▶ Work order
Below are records. Return each one exactly as written.

▶ Extracted material
Definition defaultEsMemory : Quantity := MustParse "16Gi".
Definition defaultEsCPURequest : Quantity := MustParse "1".

(** The loop of [unknownStorage] over the catalog. *)
Fixpoint unknownStorageIn (typ : string) (ks : list string) : bool :=
  match ks with
  | [] => true
  | k :: ks' => if EqualFold typ k then false else unknownStorageIn typ ks'
  end.

Definition unknownStorage (typ : string) : bool :=
  unknownStorageIn typ ValidTypes.

Definition distributedStorage (storage : string) : bool :=
  negb (EqualFold storage "memory") && negb (EqualFold storage "badger").

Definition normalizeSparkDependencies (spec : JaegerStorageSpec)
  : JaegerStorageSpec :=
  let sFlagsMap := spec.(Options) in
  let tlsEnabled := index sFlagsMap "es.tls" in
  let tlsSkipHost := index sFlagsMap "es.tls.skip-host-verify" in
  let tlsCa := index sFlagsMap "es.tls.ca" in
  let tlsIsNotEnabled :=
    negb (EqualFold tlsEnabled "true")
    && negb (EqualFold tlsSkipHost "true")
    && EqualFold tlsCa "" in
  (* auto enable only for supported storages *)
  let spec :=
    if SupportedStorage spec.(Type_)
       && bool_decide (spec.(Dependencies).(DependenciesEnabled) = None)
       && negb (ShouldDeployElasticsearch spec)
       && tlsIsNotEnabled
    then set_Dependencies
           (set_DependenciesEnabled (Some true) spec.(Dependencies)) spec
    else spec in
  let spec :=
    if bool_decide (spec.(Dependencies).(DependenciesImage) = "")
    then set_Dependencies
           (set_DependenciesImage (GetString "jaeger-spark-dependencies-image")
              spec.(Dependencies)) spec
    else spec in
  if bool_decide (spec.(Dependencies).(DependenciesSchedule) = "")
  then set_Dependencies
         (set_DependenciesSchedule "55 23 * * *" spec.(Dependencies)) spec
  else spec.

Definition normalizeIndexCleaner (spec : JaegerEsIndexCleanerSpec)
  (storage : string) : JaegerEsIndexCleanerSpec :=
  (* auto enable only for supported storages *)
  let spec :=
    if bool_decide (storage = "elasticsearch")
       && bool_decide (spec.(IndexCleanerEnabled) = None)
    then set_IndexCleanerEnabled (Some true) spec
    else spec in
  let spec :=
    set_IndexCleanerImage
      (ImageName spec.(IndexCleanerImage) "jaeger-es-index-cleaner-image") spec in
  let spec :=
    if bool_decide (spec.(IndexCleanerSchedule) = "")
    then set_IndexCleanerSchedule "55 23 * * *" spec
    else spec in
  if bool_decide (spec.(IndexCleanerNumberOfDays) = None)
  then set_IndexCleanerNumberOfDays (Some 7%Z) spec
  else spec.

Definition normalizeElasticsearch (spec : ElasticsearchSpec) : ElasticsearchSpec :=
  let spec :=
    if bool_decide (spec.(NodeCount) = 0%Z) then set_NodeCount 3%Z spec else spec in
  let spec :=
    if bool_decide (spec.(RedundancyPolicy) = "") then
      if bool_decide (spec.(NodeCount) = 1%Z)
      then set_RedundancyPolicy ZeroRedundancy spec
      else set_RedundancyPolicy SingleRedundancy spec
    else spec in
  if bool_decide (spec.(Resources) = None) then
    set_Resources
      (Some {| Limits := {[ ResourceMemory := defaultEsMemory ]};
               Requests := <[ ResourceCPU := defaultEsCPURequest ]>
                             {[ ResourceMemory := defaultEsMemory ]} |})
      spec
  else spec.

Definition normalizeRollover (spec : JaegerEsRolloverSpec) : JaegerEsRolloverSpec :=
  let spec :=
    set_RolloverImage
      (ImageName spec.(RolloverImage) "jaeger-es-rollover-image") spec in
  if bool_decide (spec.(RolloverSchedule) = "")
  then set_RolloverSchedule "*/30 * * * *" spec
  else spec.

Definition enableArchiveButton (uiOpts : gmap string value)
  (sOpts : gmap string string) : gmap string value :=
  (* respect explicit settings *)
  match uiOpts !! "archiveEnabled" with
  | Some _ => uiOpts
  | None =>
      (* archive tab is by default disabled *)
      if EqualFold (index sOpts "es-archive.enabled") "true"
         || EqualFold (index sOpts "cassandra-archive.enabled") "true"
      then <["archiveEnabled" := VBool true]> uiOpts
      else uiOpts
  end.

(** The nested table [deps] is the very map stored under [dependencies]
    when there is one, so writing [menuEnabled] into it and storing it back
    is one insertion into that table. *)
Definition disableDependenciesTab (uiOpts : gmap string value)
  (storage : string) (depsEnabled : option bool) : gmap string value :=
  (* dependency tab is by default enabled and memory storage support it *)
  if EqualFold storage "memory" || bool_decide (depsEnabled = Some true)
  then uiOpts
  else
    let write deps :=
      (* respect explicit settings *)
      match deps !! "menuEnabled" with
      | Some _ => uiOpts
      | None =>
          <["dependencies" := VMap (<["menuEnabled" := VBool false]> deps)]> uiOpts
      end in
    match uiOpts !! "dependencies" with
    | Some (VMap val) => write val
    | Some _ => uiOpts            (* we return as the type does not match *)
    | None => write ∅
    end.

▶ Solved exercise
Definition defaultEsMemory : Quantity := MustParse "16Gi".
Definition defaultEsCPURequest : Quantity := MustParse "1".

(** The loop of [unknownStorage] over the catalog. *)
Fixpoint unknownStorageIn (typ : string) (ks : list string) : bool :=
  match ks with
  | [] => true
  | k :: ks' => if EqualFold typ k then false else unknownStorageIn typ ks'
  end.

Definition unknownStorage (typ : string) : bool :=
  unknownStorageIn typ ValidTypes.

Definition distributedStorage (storage : string) : bool :=
  negb (EqualFold storage "memory") && negb (EqualFold storage "badger").

Definition normalizeSparkDependencies (spec : JaegerStorageSpec)
  : JaegerStorageSpec :=
  let sFlagsMap := spec.(Options) in
  let tlsEnabled := index sFlagsMap "es.tls" in
  let tlsSkipHost := index sFlagsMap "es.tls.skip-host-verify" in
  let tlsCa := index sFlagsMap "es.tls.ca" in
  let tlsIsNotEnabled :=
    negb (EqualFold tlsEnabled "true")
    && negb (EqualFold tlsSkipHost "true")
    && EqualFold tlsCa "" in
  (* auto enable only for supported storages *)
  let spec :=
    if SupportedStorage spec.(Type_)
       && bool_decide (spec.(Dependencies).(DependenciesEnabled) = None)
       && negb (ShouldDeployElasticsearch spec)
       && tlsIsNotEnabled
    then set_Dependencies
           (set_DependenciesEnabled (Some true) spec.(Dependencies)) spec
    else spec in
  let spec :=
    if bool_decide (spec.(Dependencies).(DependenciesImage) = "")
    then set_Dependencies
           (set_DependenciesImage (GetString "jaeger-spark-dependencies-image")
              spec.(Dependencies)) spec
    else spec in
  if bool_decide (spec.(Dependencies).(DependenciesSchedule) = "")
  then set_Dependencies
         (set_DependenciesSchedule "55 23 * * *" spec.(Dependencies)) spec
  else spec.

Definition normalizeIndexCleaner (spec : JaegerEsIndexCleanerSpec)
  (storage : string) : JaegerEsIndexCleanerSpec :=
  (* auto enable only for supported storages *)
  let spec :=
    if bool_decide (storage = "elasticsearch")
       && bool_decide (spec.(IndexCleanerEnabled) = None)
    then set_IndexCleanerEnabled (Some true) spec
    else spec in
  let spec :=
    set_IndexCleanerImage
      (ImageName spec.(IndexCleanerImage) "jaeger-es-index-cleaner-image") spec in
  let spec :=
    if bool_decide (spec.(IndexCleanerSchedule) = "")
    then set_IndexCleanerSchedule "55 23 * * *" spec
    else spec in
  if bool_decide (spec.(IndexCleanerNumberOfDays) = None)
  then set_IndexCleanerNumberOfDays (Some 7%Z) spec
  else spec.

Definition normalizeElasticsearch (spec : ElasticsearchSpec) : ElasticsearchSpec :=
  let spec :=
    if bool_decide (spec.(NodeCount) = 0%Z) then set_NodeCount 3%Z spec else spec in
  let spec :=
    if bool_decide (spec.(RedundancyPolicy) = "") then
      if bool_decide (spec.(NodeCount) = 1%Z)
      then set_RedundancyPolicy ZeroRedundancy spec
      else set_RedundancyPolicy SingleRedundancy spec
    else spec in
  if bool_decide (spec.(Resources) = None) then
    set_Resources
      (Some {| Limits := {[ ResourceMemory := defaultEsMemory ]};
               Requests := <[ ResourceCPU := defaultEsCPURequest ]>
                             {[ ResourceMemory := defaultEsMemory ]} |})
      spec
  else spec.

Definition normalizeRollover (spec : JaegerEsRolloverSpec) : JaegerEsRolloverSpec :=
  let spec :=
    set_RolloverImage
      (ImageName spec.(RolloverImage) "jaeger-es-rollover-image") spec in
  if bool_decide (spec.(RolloverSchedule) = "")
  then set_RolloverSchedule "*/30 * * * *" spec
  else spec.

Definition enableArchiveButton (uiOpts : gmap string value)
  (sOpts : gmap string string) : gmap string value :=
  (* respect explicit settings *)
  match uiOpts !! "archiveEnabled" with
  | Some _ => uiOpts
  | None =>
      (* archive tab is by default disabled *)
      if EqualFold (index sOpts "es-archive.enabled") "true"
         || EqualFold (index sOpts "cassandra-archive.enabled") "true"
      then <["archiveEnabled" := VBool true]> uiOpts
      else uiOpts
  end.

(** The nested table [deps] is the very map stored under [dependencies]
    when there is one, so writing [menuEnabled] into it and storing it back
    is one insertion into that table. *)
Definition disableDependenciesTab (uiOpts : gmap string value)
  (storage : string) (depsEnabled : option bool) : gmap string value :=
  (* dependency tab is by default enabled and memory storage support it *)
  if EqualFold storage "memory" || bool_decide (depsEnabled = Some true)
  then uiOpts
  else
    let write deps :=
      (* respect explicit settings *)
      match deps !! "menuEnabled" with
      | Some _ => uiOpts
      | None =>
          <["dependencies" := VMap (<["menuEnabled" := VBool false]> deps)]> uiOpts
      end in
    match uiOpts !! "dependencies" with
    | Some (VMap val) => write val
    | Some _ => uiOpts            (* we return as the type does not match *)
    | None => write ∅
    end.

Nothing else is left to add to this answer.